§ What you need to do: Determine the number of lines in the data that contain "None", and write only that number.

Collected data
(** Every event but a call of [onError]. *)
Definition before_onError (ev : event) : Prop :=
  match ev with
  | Called_onError _ _ => False
  | _ => True
  end.

(** [m] leaves [Q] true of the world. *)
Definition preserves {A} (Q : world → Prop) (m : M A) : Prop :=
  ∀ st, Q (st_world st) → Q (st_world (m st).2).

(** Every event but a call of [onAbort]. *)
Definition not_onAbort (ev : event) : Prop :=
  match ev with
  | Called_onAbort _ => False
  | _ => True
  end.

(** * The vocabulary of the further properties *)

(** ** The phases of a run *)

(** The events of the before-phase. *)
Definition before_event (ev : event) : Prop :=
  match ev with
  | Called_onBefore _ | Called_beforeTransition _ _ | Console _ None => True
  | _ => False
  end.

(** The events of the after-phase. *)
Definition after_event (ev : event) : Prop :=
  match ev with
  | Called_onAfter _ | Called_afterTransition _ _ | Console _ None => True
  | _ => False
  end.

(** Every event but a call of [onInvalidTransition]. *)
Definition not_onInvalidTransition (ev : event) : Prop :=
  match ev with
  | Called_onInvalidTransition _ => False
  | _ => True
  end.

(** The record that [transition] hands to [preTransition]. *)
Definition pre_params (entity : loc) (T : string) (context : option Context)
    (cur : value) (row : row) : PreTransitionParams :=
  {| pre_currentState := cur;
     pre_allowedNextStates := row;
     pre_nextState := T;
     pre_nextTransition := row !! T;
     pre_entity := entity;
     pre_context := context |}.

§ Worked solution: 2